歌川国芳の門人で大坂堀江の人。本姓は中島、名は藤助。歌川の画姓を称し一鶯斎、夜梅楼と号す。天保12年(1841年)頃から大坂で活動を始め、弘化4年(1847年)、江戸に出て歌川国芳に付いて絵を学び、安政4年(1857年)再び大坂へ戻り、役者絵、風景画、風俗画、草双紙の挿絵を描いた。享年61。中井芳滝、岩井梅雪、一梅斎芳峰、梅乃家梅英、梅春など多くの門弟を育て、大坂における国芳派の祖となっており、この時期の大坂における中心的な浮世絵師の一人であった。二代目長谷川貞信も芳梅から教えを受けている。

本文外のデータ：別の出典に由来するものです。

Lemma simulates_fmap {B C} (f : B → C) (m1 : M S1 B) (m2 : M S2 B) :
  simulates m1 m2 → simulates (f <$> m1) (f <$> m2).
Proof.
  intros Hm s Hs. destruct (Hm s Hs) as (s1 & Hrun & Hview & Hs1).
  exists s1. unfold fmap, M_fmap. rewrite Hrun.
  by destruct (m2 (view s)) as [[?|?|] ?].
Qed.

Lemma simulates_forM_ {B1 B2} (R : B1 → B2 → Prop) (l1 : list B1) (l2 : list B2)
    (f1 : B1 → M S1 ()) (f2 : B2 → M S2 ()) :
  Forall2 R l1 l2 → (∀ b1 b2, R b1 b2 → simulates (f1 b1) (f2 b2)) →
  simulates (forM_ l1 f1) (forM_ l2 f2).
Proof.
  intros Hl Hf. induction Hl as [|b1 b2 l1 l2 Hb _ IH]; [apply simulates_ret|].
  simpl. apply simulates_bind; [by apply Hf|by intros _].
Qed.

End simulates.

(** A run under an invariant that holds of the state and is stronger than
    the one to be kept. *)
Lemma simulates_run {S1 S2 B} (view : S1 → S2) (inv inv' : S1 → Prop)
    (m1 : M S1 B) (m2 : M S2 B) (s : S1) :
  simulates view inv' m1 m2 → inv' s → (∀ s', inv' s' → inv s') →
  ∃ s', m1 s = ((m2 (view s)).1, s') ∧ view s' = (m2 (view s)).2 ∧ inv s'.
Proof.
  intros Hm Hs Himp. destruct (Hm s Hs) as (s' & ? & ? & ?). exists s'. auto.
Qed.

Lemma index_Ok {A} (l : list A) (i : nat) (x : A) :
  index l i = Ok x ↔ l !! i = Some x.
Proof. unfold index. destruct (l !! i); naive_solver. Qed.

Lemma index_lt {A} (l : list A) (i : nat) : i < length l → is_Ok (index l i).
Proof.
  intros [x Hx]%lookup_lt_is_Some_2. exists x. by apply index_Ok.
Qed.

Lemma index_ge {A} (l : list A) (i : nat) :
  length l ≤ i → index l i = Panic IndexOutOfRange.
Proof. intros Hi%lookup_ge_None_2. unfold index. by rewrite Hi. Qed.

Lemma set_index_Ok {A} (l : list A) (i : Z) (x : A) :
  (0 ≤ i < Z.of_nat (length l))%Z → set_index l i x = Ok (<[Z.to_nat i := x]> l).
Proof. intros. unfold set_index. by rewrite decide_True. Qed.

Lemma set_index_negative {A} (l : list A) (i : Z) (x : A) :
  (i < 0)%Z → set_index l i x = Panic IndexOutOfRange.
Proof. intros. unfold set_index. by rewrite decide_False by lia. Qed.
(* ===== verification/Invariant.v ===== *)
(** * The invariant of the tree model

    [wf_heap]: in a heap built by the public operations, every child was
    created after its parent and is allocated, points back to its parent
    or was detached by [Branch], every parent pointer leads to a node that
    lists the node among its children, and no node is listed twice, in one
    list of children or in two.

    The public operations are the constructors of [call]; [exec] runs one,
    [reachable] is the set of heaps a sequence of successful calls builds
    from the empty heap.  Every reachable heap is well formed. *)

From S2P Require Import Prelude Payload Heap Node.

Section invariant.
Context `{Payload any}.
Implicit Types (h : heap any) (n c p r : ptr) (nd : Node any) (a meta : any).

(** ** The invariant *)

(** [c], a child of the node at [n], is younger than [n], allocated, and
    points back to [n] unless it was detached. *)
Definition wf_child h n c : Prop :=
  n < c ∧
  match h !! c with
  | Some cd => Root cd = Some n ∨ Root cd = None
  | None => False
  end.

(** The parent of the node at [n] lists [n] among its children. *)
Definition wf_root h n nd : Prop :=
  match Root nd with
  | None => True
  | Some r =>
      match h !! r with
      | Some rd => n ∈ Nodes rd
      | None => False
      end
  end.

Definition wf_node h n nd : Prop :=
  Forall (wf_child h n) (Nodes nd) ∧ wf_root h n nd.

(** Every pointer held in a list of children, in address order. *)
Definition all_children h : list ptr := h ≫= Nodes.

Definition wf_heap h : Prop :=
  Forall (λ x, wf_node h x.1 x.2) (imap pair h) ∧ NoDup (all_children h).

#[export] Instance wf_child_dec h n c : Decision (wf_child h n c).
Proof. unfold wf_child. destruct (h !! c); apply _. Defined.

#[export] Instance wf_root_dec h n nd : Decision (wf_root h n nd).
Proof. unfold wf_root. destruct (Root nd) as [r|]; [destruct (h !! r)|]; apply _. Defined.

#[export] Instance wf_node_dec h n nd : Decision (wf_node h n nd).
Proof. unfold wf_node. apply _. Defined.

#[export] Instance wf_heap_dec h : Decision (wf_heap h).
Proof. unfold wf_heap. apply _. Defined.

(** ** The public operations as a transition system *)

Inductive call : Type :=
| CNew
| CNewWithRoot (root : any)
| CNewWithRootf (format : string) (args : list any)
| CAddNode (n : ptr) (a : any)
| CAddNodef (n : ptr) (format : string) (args : list any)
| CAddMetaNode (n : ptr) (meta a : any)
| CAddMetaNodef (n : ptr) (meta : any) (format : string) (args : list any)
| CAddBranch (n : ptr) (a : any)
| CAddBranchf (n : ptr) (format : string) (args : list any)
| CAddMetaBranch (n : ptr) (meta a : any)
| CAddMetaBranchf (n : ptr) (meta : any) (format : string) (args : list any)
| CBranch (n : ptr)
| CSetValue (n : ptr) (a : any)
| CSetValuef (n : ptr) (format : string) (args : list any)
| CSetMetaValue (n : ptr) (meta : any).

歌川(五粽亭)広貞(ごそうてい) ひろさだ)1点展示
生没年不詳 江戸時代の大坂の浮世絵師。
歌川国升の門人、大坂の人で布袋町に住む。五粽亭と号し、「蘭畦」、「小西五長」、「貞」の印章を使用する。作からは弘化4年(1847年)以前に広国と称したことが知られる。確認される作画期は弘化4年から文久3年(1863年)にかけてで、中判の役者絵を多数描いている。門人に歌川広兼(照皇亭貞広)がいる。
守川周重(もりかわ ちかしげ)1点展示
生没年不詳 明治時代の浮世絵師。
豊原国周の門人。本姓は守川、名は音次郎。歌川の画姓も称す。喜蝶斎、喜蝶楼、一梅斎、一梅楼と号す。作画期は明治2年(1869年)から明治15年(1882年)頃にかけてで、3枚続の役者絵、芝居絵、『絵入新聞』の挿絵や小説挿絵、表紙絵などを描いた。明治10年から翌年のころ南本所石原町十八に住み、後に日本橋浜町一丁目三に住む。
歌川國麿(うたがわくにまろ)1点展示
生没年不詳 江戸時代末期から明治時代初期にかけての浮世絵師。
歌川国貞及び4代目歌川豊国の門人。歌川の画姓を称し、初名は房広、後に国麿と称す。一円斎、松蝶楼、喜楽斎、麿丸、麿丸淫人、又平門人麿丸とも称した。俳号は菊翁。作画期は天保後期から明治初年頃にかけてで、幕末期に版本の挿絵や双六絵などを残す。なお嘉永頃を作画期とする絵師の松蝶楼関斎とは同一人ともいわれている。